EXERCISE DETAILS: Within this material, how many lines have the string "imdbID" in them? The answer is a number, with nothing added.

RECORDS SHOWN:
(** C4. Take the seasons of a show (their numbers distinct, as the store
    guarantees), let [toFetch] be the episodes collected from them and
    [results] the outcome of the first round. (1) There is one result per
    entry of [toFetch], in order; the entries are different episodes; and a
    result is not-found exactly when the request for its episode ended
    with a 404. (2) The entry at index [i] is retried if and only if every
    result whose season number is that of the entry is not-found and that
    season number is not 1. (3) No index is retried twice, and every
    retried index is one of [toFetch]. (4) The requests of the retry round
    are, for each retried entry in turn and for nothing else, those of one
    fetch of season 1 at the entry's absolute index, which is its own
    episode number plus the number of episodes of the seasons listed before
    its own: one request, repeated only after an answer of 429 and at most
    twice. (5) The requests of the first round are, for each entry in
    turn, those of one fetch of its episode. (6) A call of
    [maybeFetchEpisodes] for a show with a stored TMDB id that gets past
    its gates (out of the cooldown, with something to fetch) makes the
    requests of these two rounds and no other, so no episode is retried a
    second time in the same call. *)
Theorem omniseason_retry id seasons w :
  tmdbAPIKey ≠ "" →
  NoDup (SeasonNumber <$> seasons) →
  let toFetch := collect_seasons 0 seasons in
  let first := fetch_round sql api tmdbAPIKey id toFetch w in
  let retried := omniRetry first.1 in
  (ref <$> first.1 = toFetch
   ∧ NoDup ((λ r, (seasonIdx r, episodeIdx r)) <$> toFetch)
   ∧ ∀ j res, first.1 !! j = Some res →
       notFound res = true
       ↔ answered_404 api id (seasonNum (ref res)) (episodeNum (ref res)))
  ∧ (∀ i r, toFetch !! i = Some r →
       i ∈ retried
       ↔ (∀ j res, first.1 !! j = Some res → seasonNum (ref res) = seasonNum r →
            notFound res = true)
         ∧ seasonNum r ≠ 1)
  ∧ (NoDup retried ∧ ∀ i, i ∈ retried → is_Some (toFetch !! i))
  ∧ (∃ ns,
       length ns = length retried
       ∧ calls (retry_round sql api tmdbAPIKey id seasons first.1 first.2).2
         = calls first.2 ++ concat (zip_with (retry_requests id seasons toFetch) retried ns)
       ∧ ∀ p i r n, retried !! p = Some i → toFetch !! i = Some r → ns !! p = Some n →
           made_requests api id 1 (absolute_index seasons r) n)
  ∧ (∃ ms,
       length ms = length toFetch
       ∧ calls first.2
         = calls w
           ++ concat (zip_with
                        (λ r m, replicate m (CallEpisode id (seasonNum r) (episodeNum r)))
                        toFetch ms)
       ∧ ∀ p r m, toFetch !! p = Some r → ms !! p = Some m →
           made_requests api id (seasonNum r) (episodeNum r) m)
  ∧ (∀ now show imdbID,
       Seasons show = seasons →
       IMDbID (show_Title show) = Some imdbID → imdbID ≠ "" →
       TMDBID (show_Title show) = Some id → id ≠ 0 →
       in_cooldown now (show_Title show) = false →
       toFetch ≠ [] →
       calls (maybeFetchEpisodes sql api tmdbAPIKey now show w).2
       = calls (retry_round sql api tmdbAPIKey id seasons first.1 first.2).2).
Proof.
  intros Hkey Hnd. cbv zeta.
  assert (∀ now show imdbID,
            Seasons show = seasons →
            IMDbID (show_Title show) = Some imdbID → imdbID ≠ "" →
            TMDBID (show_Title show) = Some id → id ≠ 0 →
            in_cooldown now (show_Title show) = false →
            collect_seasons 0 seasons ≠ [] →
            calls (maybeFetchEpisodes sql api tmdbAPIKey now show w).2
            = calls (retry_round sql api tmdbAPIKey id seasons
                       (fetch_round sql api tmdbAPIKey id (collect_seasons 0 seasons) w).1
                       (fetch_round sql api tmdbAPIKey id (collect_seasons 0 seasons) w).2).2)
    as Hall.
  { intros now show imdbID <- Hi Hne Hid Hnz Hcool Hfetch.
    by eapply maybeFetchEpisodes_calls. }
  pose proof (fetch_round_requests sql api tmdbAPIKey id (collect_seasons 0 seasons) w Hkey)
    as Hfirst.
  pose proof (fetch_round_refs sql api tmdbAPIKey id (collect_seasons 0 seasons) w) as Hrefs.
  pose proof (λ res, fetch_round_notFound sql api tmdbAPIKey id
                       (collect_seasons 0 seasons) w res Hkey) as Hnf.
  destruct (fetch_round sql api tmdbAPIKey id (collect_seasons 0 seasons) w)
    as [results w2]. cbn [fst snd] in *.
  assert (∀ i r, collect_seasons 0 seasons !! i = Some r ↔
                 ∃ res, results !! i = Some res ∧ ref res = r) as Hidx.
  { intros i r. rewrite <- Hrefs, list_lookup_fmap.
    destruct (results !! i) as [res|]; simpl; split.
    - intros ?. simplify_eq. by exists res.
    - intros (res' & ? & ?). by simplify_eq.
    - done.
    - by intros (res' & ? & ?). }
  assert (∀ r, r ∈ collect_seasons 0 seasons →
            absEp seasons r = absolute_index seasons r) as Habs.
  { intros r Hr. by apply absEp_episodes_before. }
  split; [|split; [|split; [|split; [|split; [exact Hfirst|exact Hall]]]]].
  - split; [done|]. split; [apply collect_seasons_NoDup|].
    intros j res Hj. apply Hnf. by eapply list_elem_of_lookup_2.
  - intros i r Hr. apply Hidx in Hr as (res & Hres & <-).
    rewrite omniRetry_elem. split.
    + intros (res0 & Hres0 & Hall' & Hne). simplify_eq. split; [|done].
      intros j res' Hj Hsn. apply Hall'; [|done]. by eapply list_elem_of_lookup_2.
    + intros [Hall' Hne]. exists res. split; [done|]. split; [|done].
      intros res' Hin Hsn. apply list_elem_of_lookup in Hin as [j Hj]. by eapply Hall'.
  - split; [apply omniRetry_from_NoDup|].
    intros i Hi. apply omniRetry_elem in Hi as (res & Hres & _).
    exists (ref res). apply Hidx. by exists res.
  - unfold retry_round.
    destruct (foldl_retry_one_requests sql api tmdbAPIKey id seasons
                (collect_seasons 0 seasons) (omniRetry results) (results, w2) Hkey Hrefs)
      as (ns & Hlen & Hcalls & Hmade).
    exists ns. split; [done|]. split.
    + rewrite Hcalls. cbn [snd]. f_equal. f_equal.
      apply zip_with_ext_l. intros i n _. unfold retry_requests.
      destruct (collect_seasons 0 seasons !! i) as [r|] eqn:Hr; [|done].
      rewrite Habs; [done|]. by eapply list_elem_of_lookup_2.
    + intros p i r n Hp Hr Hn. rewrite <- Habs by (by eapply list_elem_of_lookup_2).
      by eapply Hmade.
Qed.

RESULT OF THE TASK: 5